_WHAT YOU SHOULD DO_
Your answer should consist of each line from the data below that contains "insn".

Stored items
********************
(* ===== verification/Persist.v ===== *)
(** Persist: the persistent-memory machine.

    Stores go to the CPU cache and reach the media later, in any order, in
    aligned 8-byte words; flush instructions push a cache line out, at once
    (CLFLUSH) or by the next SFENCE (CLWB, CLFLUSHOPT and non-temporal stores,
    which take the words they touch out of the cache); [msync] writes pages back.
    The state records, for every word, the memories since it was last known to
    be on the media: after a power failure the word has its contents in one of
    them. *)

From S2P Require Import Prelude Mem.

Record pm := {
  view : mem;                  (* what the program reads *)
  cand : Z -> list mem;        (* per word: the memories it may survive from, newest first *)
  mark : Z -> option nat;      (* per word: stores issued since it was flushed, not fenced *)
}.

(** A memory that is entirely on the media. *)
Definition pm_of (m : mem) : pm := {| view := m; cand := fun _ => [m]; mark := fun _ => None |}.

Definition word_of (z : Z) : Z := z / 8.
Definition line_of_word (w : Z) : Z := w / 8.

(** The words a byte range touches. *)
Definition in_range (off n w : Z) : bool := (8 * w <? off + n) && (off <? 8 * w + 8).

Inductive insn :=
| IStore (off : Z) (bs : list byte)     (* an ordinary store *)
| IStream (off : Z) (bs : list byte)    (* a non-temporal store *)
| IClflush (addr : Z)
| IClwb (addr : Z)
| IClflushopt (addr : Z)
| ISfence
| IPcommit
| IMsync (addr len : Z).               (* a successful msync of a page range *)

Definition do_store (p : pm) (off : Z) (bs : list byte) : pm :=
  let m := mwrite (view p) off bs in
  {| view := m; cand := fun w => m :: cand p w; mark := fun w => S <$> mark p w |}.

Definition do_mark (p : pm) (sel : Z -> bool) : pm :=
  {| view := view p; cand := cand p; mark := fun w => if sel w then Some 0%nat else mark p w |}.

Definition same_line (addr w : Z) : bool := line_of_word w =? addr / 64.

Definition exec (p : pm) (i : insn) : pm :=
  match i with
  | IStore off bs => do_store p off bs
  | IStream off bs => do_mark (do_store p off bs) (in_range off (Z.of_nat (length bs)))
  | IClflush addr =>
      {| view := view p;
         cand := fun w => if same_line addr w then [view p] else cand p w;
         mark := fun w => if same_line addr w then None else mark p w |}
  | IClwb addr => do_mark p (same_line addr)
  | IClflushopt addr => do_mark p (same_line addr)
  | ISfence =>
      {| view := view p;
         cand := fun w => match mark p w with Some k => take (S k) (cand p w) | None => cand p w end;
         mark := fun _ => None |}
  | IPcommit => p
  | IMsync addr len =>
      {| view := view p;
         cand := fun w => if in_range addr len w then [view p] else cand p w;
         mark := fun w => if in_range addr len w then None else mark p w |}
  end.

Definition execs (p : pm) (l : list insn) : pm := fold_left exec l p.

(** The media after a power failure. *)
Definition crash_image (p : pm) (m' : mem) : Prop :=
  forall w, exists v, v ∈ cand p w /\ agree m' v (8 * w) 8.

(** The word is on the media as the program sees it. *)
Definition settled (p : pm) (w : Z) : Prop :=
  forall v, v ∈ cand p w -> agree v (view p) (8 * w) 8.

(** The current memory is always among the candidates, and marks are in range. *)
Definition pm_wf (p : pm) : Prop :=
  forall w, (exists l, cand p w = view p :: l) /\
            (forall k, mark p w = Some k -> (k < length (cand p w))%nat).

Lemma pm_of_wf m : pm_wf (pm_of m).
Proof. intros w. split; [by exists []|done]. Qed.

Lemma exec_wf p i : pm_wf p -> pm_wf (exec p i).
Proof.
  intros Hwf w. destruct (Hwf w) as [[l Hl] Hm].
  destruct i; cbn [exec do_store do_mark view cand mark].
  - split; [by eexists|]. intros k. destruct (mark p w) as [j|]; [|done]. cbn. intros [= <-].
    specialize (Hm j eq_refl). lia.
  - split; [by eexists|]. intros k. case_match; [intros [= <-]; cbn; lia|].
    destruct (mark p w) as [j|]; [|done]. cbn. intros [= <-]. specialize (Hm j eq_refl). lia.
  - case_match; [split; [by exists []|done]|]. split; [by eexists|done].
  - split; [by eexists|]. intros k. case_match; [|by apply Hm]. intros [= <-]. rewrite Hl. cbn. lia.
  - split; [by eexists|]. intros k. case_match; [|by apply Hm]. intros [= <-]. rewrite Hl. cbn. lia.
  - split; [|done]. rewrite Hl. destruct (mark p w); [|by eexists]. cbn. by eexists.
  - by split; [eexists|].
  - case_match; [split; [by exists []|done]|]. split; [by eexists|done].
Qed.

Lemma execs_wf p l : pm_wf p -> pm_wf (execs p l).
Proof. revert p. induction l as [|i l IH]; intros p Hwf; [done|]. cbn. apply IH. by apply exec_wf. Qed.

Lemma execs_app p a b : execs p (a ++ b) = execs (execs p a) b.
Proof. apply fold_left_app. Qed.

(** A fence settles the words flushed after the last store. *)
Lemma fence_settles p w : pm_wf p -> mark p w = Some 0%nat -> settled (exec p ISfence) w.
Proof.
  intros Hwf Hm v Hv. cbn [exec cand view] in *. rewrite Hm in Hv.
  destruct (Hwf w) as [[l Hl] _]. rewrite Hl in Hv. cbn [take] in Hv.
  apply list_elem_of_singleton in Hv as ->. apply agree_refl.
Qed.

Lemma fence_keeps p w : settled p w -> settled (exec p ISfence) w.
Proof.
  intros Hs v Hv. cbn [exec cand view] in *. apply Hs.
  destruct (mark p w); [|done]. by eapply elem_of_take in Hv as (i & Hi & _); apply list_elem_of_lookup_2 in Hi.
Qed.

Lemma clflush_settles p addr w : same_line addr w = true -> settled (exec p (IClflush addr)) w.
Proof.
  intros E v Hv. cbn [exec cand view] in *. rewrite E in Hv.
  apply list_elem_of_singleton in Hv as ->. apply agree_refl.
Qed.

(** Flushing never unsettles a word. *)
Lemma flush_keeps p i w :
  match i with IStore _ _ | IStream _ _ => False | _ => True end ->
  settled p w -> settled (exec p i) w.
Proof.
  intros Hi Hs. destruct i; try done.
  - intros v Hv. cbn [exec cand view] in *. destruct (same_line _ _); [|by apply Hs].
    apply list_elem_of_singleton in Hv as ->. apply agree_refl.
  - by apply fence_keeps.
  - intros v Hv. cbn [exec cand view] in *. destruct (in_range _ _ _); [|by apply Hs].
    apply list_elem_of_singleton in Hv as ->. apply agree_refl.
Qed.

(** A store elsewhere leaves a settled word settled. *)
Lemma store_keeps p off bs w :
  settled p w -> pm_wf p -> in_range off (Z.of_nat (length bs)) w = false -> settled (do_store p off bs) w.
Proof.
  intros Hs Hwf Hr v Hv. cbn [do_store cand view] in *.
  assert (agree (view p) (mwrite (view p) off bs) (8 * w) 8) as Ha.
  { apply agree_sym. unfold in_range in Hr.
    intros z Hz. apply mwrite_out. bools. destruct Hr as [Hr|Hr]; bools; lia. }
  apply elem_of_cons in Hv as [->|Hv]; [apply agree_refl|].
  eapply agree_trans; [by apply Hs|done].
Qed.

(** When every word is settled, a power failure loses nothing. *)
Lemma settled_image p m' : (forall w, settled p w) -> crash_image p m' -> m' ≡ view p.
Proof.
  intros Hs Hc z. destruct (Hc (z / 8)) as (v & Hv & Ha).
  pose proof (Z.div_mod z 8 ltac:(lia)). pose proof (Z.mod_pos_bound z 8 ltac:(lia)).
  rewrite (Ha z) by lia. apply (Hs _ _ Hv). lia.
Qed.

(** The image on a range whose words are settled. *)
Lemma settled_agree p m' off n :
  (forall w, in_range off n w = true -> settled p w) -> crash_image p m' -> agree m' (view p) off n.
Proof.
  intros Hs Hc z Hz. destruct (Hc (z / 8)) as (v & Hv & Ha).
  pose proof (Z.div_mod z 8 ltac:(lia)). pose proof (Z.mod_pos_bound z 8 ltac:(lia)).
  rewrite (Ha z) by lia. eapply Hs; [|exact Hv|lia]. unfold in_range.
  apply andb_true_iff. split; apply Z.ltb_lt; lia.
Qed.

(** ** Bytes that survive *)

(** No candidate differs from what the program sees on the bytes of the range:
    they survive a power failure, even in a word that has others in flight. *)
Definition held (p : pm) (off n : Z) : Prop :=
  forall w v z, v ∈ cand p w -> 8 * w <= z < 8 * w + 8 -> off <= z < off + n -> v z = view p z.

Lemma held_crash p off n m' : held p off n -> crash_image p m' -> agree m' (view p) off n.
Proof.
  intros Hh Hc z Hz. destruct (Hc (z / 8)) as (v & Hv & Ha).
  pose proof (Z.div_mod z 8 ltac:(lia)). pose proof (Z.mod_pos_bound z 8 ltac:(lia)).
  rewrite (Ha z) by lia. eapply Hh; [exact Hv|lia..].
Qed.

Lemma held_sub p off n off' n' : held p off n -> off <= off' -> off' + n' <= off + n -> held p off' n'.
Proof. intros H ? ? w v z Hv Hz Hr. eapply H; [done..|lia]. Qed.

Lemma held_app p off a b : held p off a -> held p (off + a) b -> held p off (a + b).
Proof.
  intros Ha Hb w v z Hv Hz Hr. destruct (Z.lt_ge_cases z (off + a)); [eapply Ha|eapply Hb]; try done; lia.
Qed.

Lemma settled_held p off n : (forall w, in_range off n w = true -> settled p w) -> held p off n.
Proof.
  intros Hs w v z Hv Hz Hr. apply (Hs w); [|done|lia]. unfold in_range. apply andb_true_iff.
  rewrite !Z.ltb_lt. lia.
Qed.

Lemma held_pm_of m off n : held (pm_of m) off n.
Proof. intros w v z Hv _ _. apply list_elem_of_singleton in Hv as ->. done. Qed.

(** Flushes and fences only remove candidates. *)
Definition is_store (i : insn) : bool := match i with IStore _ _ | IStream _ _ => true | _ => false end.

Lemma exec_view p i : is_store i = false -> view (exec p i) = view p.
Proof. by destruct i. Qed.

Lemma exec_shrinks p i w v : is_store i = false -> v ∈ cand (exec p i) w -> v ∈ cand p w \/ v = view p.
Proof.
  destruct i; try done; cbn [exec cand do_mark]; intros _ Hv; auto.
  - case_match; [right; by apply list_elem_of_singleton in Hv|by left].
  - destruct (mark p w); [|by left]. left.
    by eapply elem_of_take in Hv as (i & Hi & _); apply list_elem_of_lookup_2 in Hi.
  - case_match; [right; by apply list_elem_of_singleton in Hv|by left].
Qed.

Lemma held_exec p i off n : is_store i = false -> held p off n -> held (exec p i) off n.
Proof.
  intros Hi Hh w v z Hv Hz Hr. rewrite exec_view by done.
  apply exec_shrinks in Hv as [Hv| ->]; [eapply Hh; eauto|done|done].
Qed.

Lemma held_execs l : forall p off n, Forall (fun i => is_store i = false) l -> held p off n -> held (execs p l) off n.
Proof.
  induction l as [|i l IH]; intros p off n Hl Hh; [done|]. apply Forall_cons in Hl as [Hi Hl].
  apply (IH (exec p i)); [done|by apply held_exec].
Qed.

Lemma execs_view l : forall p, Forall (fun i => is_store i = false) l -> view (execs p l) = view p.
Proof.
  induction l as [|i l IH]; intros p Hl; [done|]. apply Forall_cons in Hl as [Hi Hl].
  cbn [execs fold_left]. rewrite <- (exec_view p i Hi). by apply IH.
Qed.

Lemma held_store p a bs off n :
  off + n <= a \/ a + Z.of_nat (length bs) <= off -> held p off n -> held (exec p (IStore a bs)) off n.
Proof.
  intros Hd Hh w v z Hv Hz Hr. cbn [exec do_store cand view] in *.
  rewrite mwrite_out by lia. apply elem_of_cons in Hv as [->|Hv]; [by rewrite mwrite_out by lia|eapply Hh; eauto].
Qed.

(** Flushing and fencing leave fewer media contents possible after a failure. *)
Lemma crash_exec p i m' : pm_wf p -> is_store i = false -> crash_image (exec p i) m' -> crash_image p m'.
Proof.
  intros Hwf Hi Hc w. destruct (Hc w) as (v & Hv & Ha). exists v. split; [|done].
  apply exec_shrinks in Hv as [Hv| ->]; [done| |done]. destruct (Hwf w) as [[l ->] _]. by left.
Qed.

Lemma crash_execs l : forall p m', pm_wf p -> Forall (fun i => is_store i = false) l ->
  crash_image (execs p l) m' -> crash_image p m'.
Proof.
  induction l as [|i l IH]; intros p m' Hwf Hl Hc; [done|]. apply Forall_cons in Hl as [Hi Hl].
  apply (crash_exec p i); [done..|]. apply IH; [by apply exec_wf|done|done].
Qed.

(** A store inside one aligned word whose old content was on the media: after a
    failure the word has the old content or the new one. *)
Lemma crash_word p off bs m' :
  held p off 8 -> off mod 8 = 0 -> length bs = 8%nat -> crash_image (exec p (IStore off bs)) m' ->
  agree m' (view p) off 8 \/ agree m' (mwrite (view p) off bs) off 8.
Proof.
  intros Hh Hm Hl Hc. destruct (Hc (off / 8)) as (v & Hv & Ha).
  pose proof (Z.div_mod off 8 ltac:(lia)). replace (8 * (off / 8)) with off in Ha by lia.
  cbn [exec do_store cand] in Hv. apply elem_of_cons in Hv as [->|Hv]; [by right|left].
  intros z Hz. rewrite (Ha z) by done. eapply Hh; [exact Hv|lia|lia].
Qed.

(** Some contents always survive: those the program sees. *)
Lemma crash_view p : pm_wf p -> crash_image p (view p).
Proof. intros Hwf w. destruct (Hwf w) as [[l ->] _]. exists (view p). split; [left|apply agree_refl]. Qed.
********************
_TASK ANSWER_
Inductive insn :=
Definition exec (p : pm) (i : insn) : pm :=
Definition execs (p : pm) (l : list insn) : pm := fold_left exec l p.
Definition is_store (i : insn) : bool := match i with IStore _ _ | IStream _ _ => true | _ => false end.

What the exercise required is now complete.